The C protein of measles virus inhibits the type I interferon response

Abstract

Type I interferons (IFNα/β) are an important part of innate immunity to viral infections because they induce an antiviral response and limit viral replication until the adaptive response clears the infection. Since the nonstructural proteins of several paramyxoviruses inhibit the IFNα/β response, we chose to explore the role of the C protein of measles virus (MV) in such inhibition. Previous studies have suggested that the MV C protein may serve as a virulence factor, but its role in the pathogenesis of MV remains undefined. In the present study, a recombinant MV strain that does not express the C protein (MV C−) and its parental strain (Ed Tag) were used. Growth of MV C− was restricted in human peripheral blood mononuclear cells and HeLa cells, but in the presence of neutralizing antibodies to IFNα/β, MV C− produced titers that were equivalent to those of Ed Tag.

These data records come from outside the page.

Lemma readFd_rep got b q w : rep b q w -> fair_op (ReadFd got) ->
  exists n b' q' w', readFd got b = Ret (n, b') /\ rep b' q' w' /\ queue_step (ReadFd got) q w = (Count n, (q', w')).
Proof.
  intros R F. pose proof R as (K & Q & W & E & k & D). pose proof K as (H1 & H2 & H3). unfold readFd, queue_step, writableBytes.
  rewrite u32_id by (unfold is_u32; lia). assert (Room : forall b0, rep b0 q w -> MAX_BYTES_PER_READ <= lenZ (buffer b0) - w -> w <= MAX_BUFFER_SIZE ->
    exists n b' q' w', recv got b0 = Ret (n, b') /\ rep b' q' w' /\ (if MAX_BUFFER_SIZE <? w then (Count 0, (q, w)) else
      match got with inl e => (Count e, (q, w)) | inr bytes => (Count (lenZ bytes), (q ++ bytes, w + lenZ bytes)) end) = (Count n, (q', w'))).
  { intros b0 R0 L0 L1. destruct (recv_rep got b0 q w R0 F L0) as (n & b' & q' & w' & A & B & C). exists n, b', q', w'. split_and!; auto. zcase; [lia | congruence]. }
  zcase; [zcase|].
  - exists 0, b, q, w. split_and!; [reflexivity | exact R |]. unfold MAX_BUFFER_SIZE, MAX_BYTES_PER_READ in *. zcase; [reflexivity | lia].
  - apply Room; [apply grow_rep; [exact R | lia] | cbn [buffer]; rewrite length_app, repeat_length |]; unfold MAX_BUFFER_SIZE, MAX_BYTES_PER_READ in *; lia.
  - apply Room; [exact R | lia | unfold MAX_BUFFER_SIZE, MAX_BYTES_PER_READ in *; lia].
Qed.

Lemma empty_rep b q w : rep b q w -> rep (retrieveAll b) [] 0.
Proof. intros (K & Q & W & E & D). pose proof K as (H1 & H2 & H3). split_and!; try reflexivity; [unfold ok; cbn; lia | exact D]. Qed.

Lemma reader_step_ok o b q w : rep b q w -> fair_op o ->
  exists a b' q' w', reader_step o b = Ret (a, b') /\ queue_step o q w = (a, (q', w')) /\ rep b' q' w'.
Proof.
  intros R F. pose proof R as (K & Q & W & E & D). destruct o as [got|len| | |]; cbn [reader_step].
  - destruct (readFd_rep got b q w R F) as (n & b' & q' & w' & -> & R' & S). cbn [obind]. eauto 8.
  - destruct (queue_take_rep b q w len R F) as (q' & w' & S & R'). cbn [queue_step]. rewrite S. eauto 8.
  - do 4 eexists. split_and!; [reflexivity | reflexivity | exact (empty_rep b q w R)].
  - unfold readAll. rewrite (readableBytes_length b K), Q. cbn [queue_step]. destruct q as [|x q]; [do 4 eexists; split_and!; [reflexivity | reflexivity | exact R]|].
    destruct (Z.ltb_spec 0 (lenZ (x :: q))); [|cbn [length] in *; lia]. do 4 eexists. split_and!; [reflexivity | reflexivity | exact (empty_rep b _ w R)].
  - unfold readUntilCrlf, findLastCrlf. rewrite Q. cbn [queue_step]. destruct (last_crlf q) as [n|]; [|do 4 eexists; split_and!; [reflexivity | reflexivity | exact R]].
    destruct (queue_take_rep b q w (Z.of_nat n + 2) R) as (q' & w' & S & R'); [lia|]. replace (Z.to_nat (Z.of_nat n + 2)) with (n + 2)%nat in S by lia. rewrite S. eauto 8.
Qed.

(** C36: The receive buffer is a queue of bytes.  Any sequence of [readFd],
    [retrieve], [retrieveAll], [readAll] and [readUntilCrlf] on a new buffer runs
    without an access outside the vector, its answers are those of a queue, what
    is readable at the end is what the queue holds, and the vector has at most
    12288 bytes.  [readFd] refuses (returns 0, which closes the connection)
    exactly when more than 10240 bytes came in since nothing waited. *)
Theorem reader_is_byte_queue os : Forall fair_op os ->
  let '(answers, (q, w)) := queue_run os [] 0 in
  exists b, reader_run os new_reader = Ret (answers, b) /\ readable b = q /\ lenZ (buffer b) <= 12288 /\ writerIndex b = w.
Proof.
  assert (Run : forall b q w, rep b q w -> Forall fair_op os ->
    exists r b' q' w', reader_run os b = Ret (r, b') /\ queue_run os q w = (r, (q', w')) /\ rep b' q' w').
  { induction os as [|o os IH]; intros b q w R F; [exists [], b, q, w; auto|]. inversion F as [|? ? F1 F2]; subst.
    destruct (reader_step_ok o b q w R F1) as (a & b1 & q1 & w1 & E1 & S1 & R1). destruct (IH b1 q1 w1 R1 F2) as (r & b2 & q2 & w2 & E2 & S2 & R2).
    exists (a :: r), b2, q2, w2. cbn [reader_run queue_run]. rewrite E1, S1. cbn [obind]. rewrite E2, S2. auto. }
  intros F. destruct (Run _ _ _ rep_new F) as (r & b & q & w & E & S & (K & Q & W & _)). rewrite S. exists b. split_and!; auto. apply K.
Qed.

Lemma reader_is_byte_queue_witness :
  let '(answers, (q, w)) := queue_run [ReadFd (inr [65; 13; 10; 66]); ReadUntilCrlf; Retrieve 0; ReadAll; ReadFd (inl (-1))] [] 0 in
  exists b, reader_run [ReadFd (inr [65; 13; 10; 66]); ReadUntilCrlf; Retrieve 0; ReadAll; ReadFd (inl (-1))] new_reader = Ret (answers, b) /\
    readable b = q /\ lenZ (buffer b) <= 12288 /\ writerIndex b = w.
Proof.
  apply (reader_is_byte_queue [ReadFd (inr [65; 13; 10; 66]); ReadUntilCrlf; Retrieve 0; ReadAll; ReadFd (inl (-1))]).
  repeat apply Forall_cons_2; try apply Forall_nil_2; try exact I; [split; [apply bytes_check; reflexivity | vm_compute; discriminate] | |]; cbn; lia.
Defined.

Example reader_demo :
  queue_run [ReadFd (inr [65; 13; 10; 66]); ReadUntilCrlf; Retrieve 0; ReadAll; ReadFd (inl (-1))] [] 0
  = ([Count 4; Text (Some [65; 13; 10]); Nothing; Text (Some [66]); Count (-1)], ([], 0)).
Proof. reflexivity. Qed.
End Reader.
(** The state between two requests. *)
Definition fresh_request (q : RtspRequest) : Prop := state q = kParseRequestLine /\ requestLineParam q = ∅ /\ headerLineParam q = ∅.

Lemma parse_request_text r q b w : client_ok r -> fresh_request q -> rep b (request_text r) w ->
  exists b', parseRequest q b = Ret (true, finish r (set_state kParseHeadersLine (set_line (line_params r) (set_method (method_tag (r_method r)) q))), b') /\ rep b' [] 0.
Proof.
  intros K (S & L & H) R. pose proof R as (_ & Q & _).
  assert (F : exists x l, request_text r = x :: l /\ (x =? 36) = false) by (destruct (r_method r) eqn:E; unfold request_text, request_line; rewrite E; do 2 eexists; (split; [reflexivity | reflexivity])).
  destruct F as (x & l & Ex & Nx). unfold parseRequest. rewrite (peek_first b x l) by (rewrite Q; exact Ex). cbn [obind]. rewrite Nx, S.
  unfold findFirstCrlf. rewrite Q. unfold request_text at 1. cbn [app crlf]. rewrite first_crlf_at by apply request_line_graph, K.
  assert (T : take (length (request_line r)) (request_text r) = request_line r) by apply take_app_length. rewrite T, parse_line_text by assumption. cbn [obind state set_state].
  destruct (retrieve_line b (request_text r) w (request_line r) (headers_text r ++ crlf) R) as [w1 R1]; [reflexivity|].
  pose proof R1 as (_ & Q1 & _). unfold parse_headers, findLastCrlf. rewrite Q1. unfold crlf at 1. rewrite last_crlf_at, take_app_length.
  rewrite parse_headers_text by (exact K || reflexivity). cbn [obind].
  destruct (retrieve_line _ (headers_text r ++ crlf) w1 (headers_text r) [] R1) as [w2 R2]; [reflexivity|].
  eexists. split; [reflexivity|]. pose proof R2 as (_ & _ & _ & E2 & _). rewrite (E2 eq_refl) in R2. exact R2.
Qed.

(** The getters on what was parsed, by evaluation of the maps. *)
Lemma line_params_lookup r :
  line_params r !! "url" = Some (url_text r, 0) /\ line_params r !! "url_ip" = Some (r_host r, 0) /\ line_params r !! "url_port" = Some ([], port_of r) /\
  line_params r !! "url_suffix" = Some (r_suffix r, 0).
Proof. unfold line_params. generalize (url_text r) (r_host r) (port_of r) (r_suffix r) (r_version r) (method_name (r_method r)). intros. vm_compute. auto. Qed.

Lemma finish_fields r q : headerLineParam q = ∅ -> requestLineParam q = line_params r -> let q' := finish r q in
  gotAll q' = true /\ method q' = method q /\ requestLineParam q' = line_params r /\ getCSeq q' = r_cseq r /\
  match r_method r with
  | CSetup t =>
      channelId q' = (if contains (bytes "track1") (url_text r) then 1%nat else 0%nat) /\
      match t with
      | ClientTcp a c => transport q' = RTP_OVER_TCP /\ getRtpChannel q' = u8 a /\ getRtcpChannel q' = u8 c
      | ClientUdp a c => transport q' = RTP_OVER_UDP /\ getRtpPort q' = u16 a /\ getRtcpPort q' = u16 c
      | ClientMulticast => transport q' = RTP_OVER_MULTICAST
      end
  | _ => True
  end.
Proof.
  intros H L q'. destruct (line_params_lookup r) as (U & _). rewrite <- L in U. unfold q', finish, parseMediaChannel, getCSeq, getRtpChannel, getRtcpChannel, getRtpPort, getRtcpPort, header_value.
  destruct q as [m ch tr lp hp st]. cbn [headerLineParam requestLineParam] in *. subst hp. destruct (r_method r) as [| |[a c|a c|]|s| |];
  cbn [add_header with_transport set_header set_transport set_channelId requestLineParam]; try (split_and!; reflexivity || exact L); rewrite U; destruct (contains (bytes "track1") (url_text r)); split_and!; reflexivity || exact L.
Qed.

(** ** No store outside the arrays *)

Lemma dropwhile_length {A} (f : A -> bool) l : (length (dropwhile f l) <= length l)%nat.
Proof. rewrite <- (takewhile_dropwhile f l) at 2. rewrite length_app. lia. Qed.
Lemma takewhile_length {A} (f : A -> bool) l : (length (takewhile f l) <= length l)%nat.
Proof. rewrite <- (takewhile_dropwhile f l) at 2. rewrite length_app. lia. Qed.

Definition fits (n : nat) (d : directive) : Prop := match d with Word cap | Until _ cap => (n < cap)%nat | _ => True end.
Definition no_longer (n : nat) (v : value) : Prop := match v with Str s => (length s <= n)%nat | Num _ => True end.

Lemma sscanf_safe n ds : Forall (fits n) ds -> forall s, (length s <= n)%nat -> exists vs, sscanf ds s = Ret vs /\ Forall (no_longer n) vs.
Proof.
  induction 1 as [|d ds Hd _ IH]; intros s L; [exists []; auto|].
  assert (Stop : exists vs, @Ret (list value) [] = Ret vs /\ Forall (no_longer n) vs) by (exists []; auto).
  assert (Drop : forall f : Z -> bool, exists vs, sscanf ds (dropwhile f s) = Ret vs /\ Forall (no_longer n) vs) by (intros f; apply IH; pose proof (dropwhile_length f s); lia).
  assert (Store : forall (f : Z -> bool) cap s, (length s <= n)%nat -> (n < cap)%nat -> exists vs, match takewhile f s with
    | [] => Ret [] | _ => if (length (takewhile f s) <? cap)%nat then let! vs := sscanf ds (dropwhile f s) in Ret (Str (takewhile f s) :: vs) else Crash OutOfBounds end = Ret vs /\ Forall (no_longer n) vs).
  { intros f cap s0 L0 C. pose proof (takewhile_length f s0) as T. destruct (takewhile f s0) as [|x w] eqn:E; [exists []; auto|]. rewrite <- E in *.
    destruct (Nat.ltb_spec (length (takewhile f s0)) cap); [|lia]. destruct (IH (dropwhile f s0)) as (vs & -> & F); [pose proof (dropwhile_length f s0); lia|].
    cbn [obind]. eexists. split; [reflexivity|]. constructor; [cbn; lia | exact F]. }
  destruct d as [|c|cap|c cap|c|w]; cbn [sscanf fits] in *.
  - apply Drop.
  - destruct s as [|x s]; [exact Stop|]. destruct (x =? c); [apply IH; cbn in L; lia | exact Stop].
  - apply Store; [pose proof (dropwhile_length isspace s); lia | exact Hd].
  - apply Store; [exact L | exact Hd].
  - destruct (takewhile _ s); [exact Stop | apply Drop].
  - set (s1 := dropwhile isspace s). assert (L1 : (length s1 <= n)%nat) by (pose proof (dropwhile_length isspace s); unfold s1; lia).
    assert (Sg : exists neg s2, (length s2 <= n)%nat /\ match s1 with x :: t => if x =? 45 then (true, t) else if x =? 43 then (false, t) else (false, s1) | [] => (false, s1) end = (neg, s2)).
    { destruct s1 as [|x t]; [exists false, []; auto|]. cbn in L1. destruct (x =? 45); [exists true, t; split; [lia | reflexivity]|].
      destruct (x =? 43); [exists false, t; split; [lia | reflexivity] | exists false, (x :: t); auto]. }
    destruct Sg as (neg & s2 & L2 & ->). destruct (takewhile isdigit s2); [exact Stop|].
    destruct (IH (dropwhile isdigit s2)) as (vs & -> & F); [pose proof (dropwhile_length isdigit s2); lia|]. cbn [obind]. eexists. split; [reflexivity|].
    constructor; [exact I | exact F].
Qed.

Lemma c_str_length s : (length (c_str s) <= length s)%nat.
Proof. apply takewhile_length. Qed.

Lemma header_number_total s : exists vs, header_number s = Ret vs.
Proof. destruct (sscanf_safe (length s) [Skip 58; Lit 58; Space; Unsigned 32]) with (s := c_str s) as (vs & E & _); [repeat constructor | apply c_str_length | exists vs; exact E]. Qed.

Lemma transport_numbers_total s : exists vs, transport_numbers s = Ret vs.
Proof.
  destruct (sscanf_safe (length s) [Skip 59; Lit 59; Skip 59; Lit 59; Skip 61; Lit 61; Unsigned 16; Lit 45; Unsigned 16]) with (s := c_str s) as (vs & E & _);
    [repeat constructor | apply c_str_length | exists vs; exact E].
Qed.

(** Every result of a step is a value, by cases of the code. *)
Ltac total := repeat first [ progress cbn [obind] | match goal with
  | |- exists x, Ret _ = Ret x => eexists; reflexivity
  | |- context [header_number ?s] => let vs := fresh "vs" in destruct (header_number_total s) as [vs ->]
  | |- context [transport_numbers ?s] => let vs := fresh "vs" in destruct (transport_numbers_total s) as [vs ->]
  | |- exists x, (match ?e with _ => _ end) = Ret x => destruct e
  end ].

Lemma parseHeadersLine_total s q : exists res, parseHeadersLine s q = Ret res.
Proof.
  unfold parseHeadersLine. assert (C : exists r, parseCSeq s q = Ret r) by (unfold parseCSeq; total). destruct C as [[found q1] ->]. cbn [obind].
  assert (T : exists r, parseTransport s q1 = Ret r) by (unfold parseTransport; total). destruct T as [[ok q2] ->].
  assert (P : exists r, parseSessionId s = Ret r) by (unfold parseSessionId; total). destruct P as [p ->]. total.
Qed.

Lemma parse_url_total s : (length s < 64)%nat -> exists res, parse_url s = Ret res.
Proof.
  intros L. unfold parse_url.
  destruct (sscanf_safe 63 [Until 58 64; Lit 58; Unsigned 16; Lit 47; Word 64]) with (s := s) as (vs & -> & _); [repeat constructor | lia|].
  destruct (sscanf_safe 63 [Until 47 64; Lit 47; Word 64]) with (s := s) as (vs' & -> & _); [repeat constructor | lia|]. total.
Qed.

Lemma parseRequestLine_total s q : (length s < 64)%nat -> exists res, parseRequestLine s q = Ret res.
Proof.
  intros L. unfold parseRequestLine.
  destruct (sscanf_safe 63 [Word 64; Space; Word 512; Space; Word 64]) with (s := c_str s) as (vs & -> & F); [repeat constructor; cbn; lia | pose proof (c_str_length s); lia|].
  cbn [obind]. destruct vs as [|[m|?] [|[url|?] [|[v|?] [|? ?]]]]; try (eexists; reflexivity). inversion F as [|? ? _ F1]; subst. inversion F1 as [|? ? Lu _]; subst.
  cbn [no_longer] in Lu. destruct (parse_url_total (drop 7 url)) as [u E]; [rewrite length_drop; lia|]. rewrite E. total.
Qed.
Definition rtcp_then_options : list Z := [36; 1; 0; 2; 80; 80] ++ request_text (client COptions (bytes "live") 9).2.

Lemma rtcp_blocks_requests_witness : exists b' c', serve demo_server [(demo_kernel, request_text (client COptions (bytes "live") 10).2)] (text_reader rtcp_then_options) demo_rtsp = Ret (true, b', c') /\
  readable b' = rtcp_then_options ++ request_text (client COptions (bytes "live") 10).2 /\ effects c' = [] /\ state (request c') = kParseRequestLine.
Proof.
  destruct (rtcp_blocks_requests demo_server [(demo_kernel, request_text (client COptions (bytes "live") 10).2)] (text_reader rtcp_then_options) (lenZ rtcp_then_options) demo_rtsp 1 0 2
    ([80; 80] ++ request_text (client COptions (bytes "live") 9).2)) as (b' & c' & E & Q & Ef & St).
  - split_and!; [unfold ok; split_and!; vm_compute; discriminate | vm_compute; reflexivity | reflexivity | discriminate | exists 1; vm_compute; reflexivity].
  - unfold is_u8. lia.
  - unfold is_u8. lia.
  - vm_compute. reflexivity.
  - constructor; [|constructor]. split; [apply bytes_check; vm_compute; reflexivity | discriminate].
  - vm_compute. discriminate.
  - vm_compute. discriminate.
  - exists b', c'. split; [exact E|]. split; [rewrite Q; vm_compute; reflexivity|]. split; [exact Ef | exact St].
Defined.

In addition, expression of the MV C protein from plasmid DNA inhibited the production of an IFNα/β responsive reporter gene and, to a lesser extent, inhibited an IFNγ responsive reporter gene. The ability of the MV C protein to suppress the IFNα/β response was confirmed using a biologic assay. After IFNβ stimulation, HeLa cells infected with Ed Tag produced five-fold less IFNα/β than cells infected with MV C−. While the mechanism of inhibition remains unclear, these data suggest that the MV C protein plays an important role in the pathogenesis of MV by inhibiting IFNα/β signaling.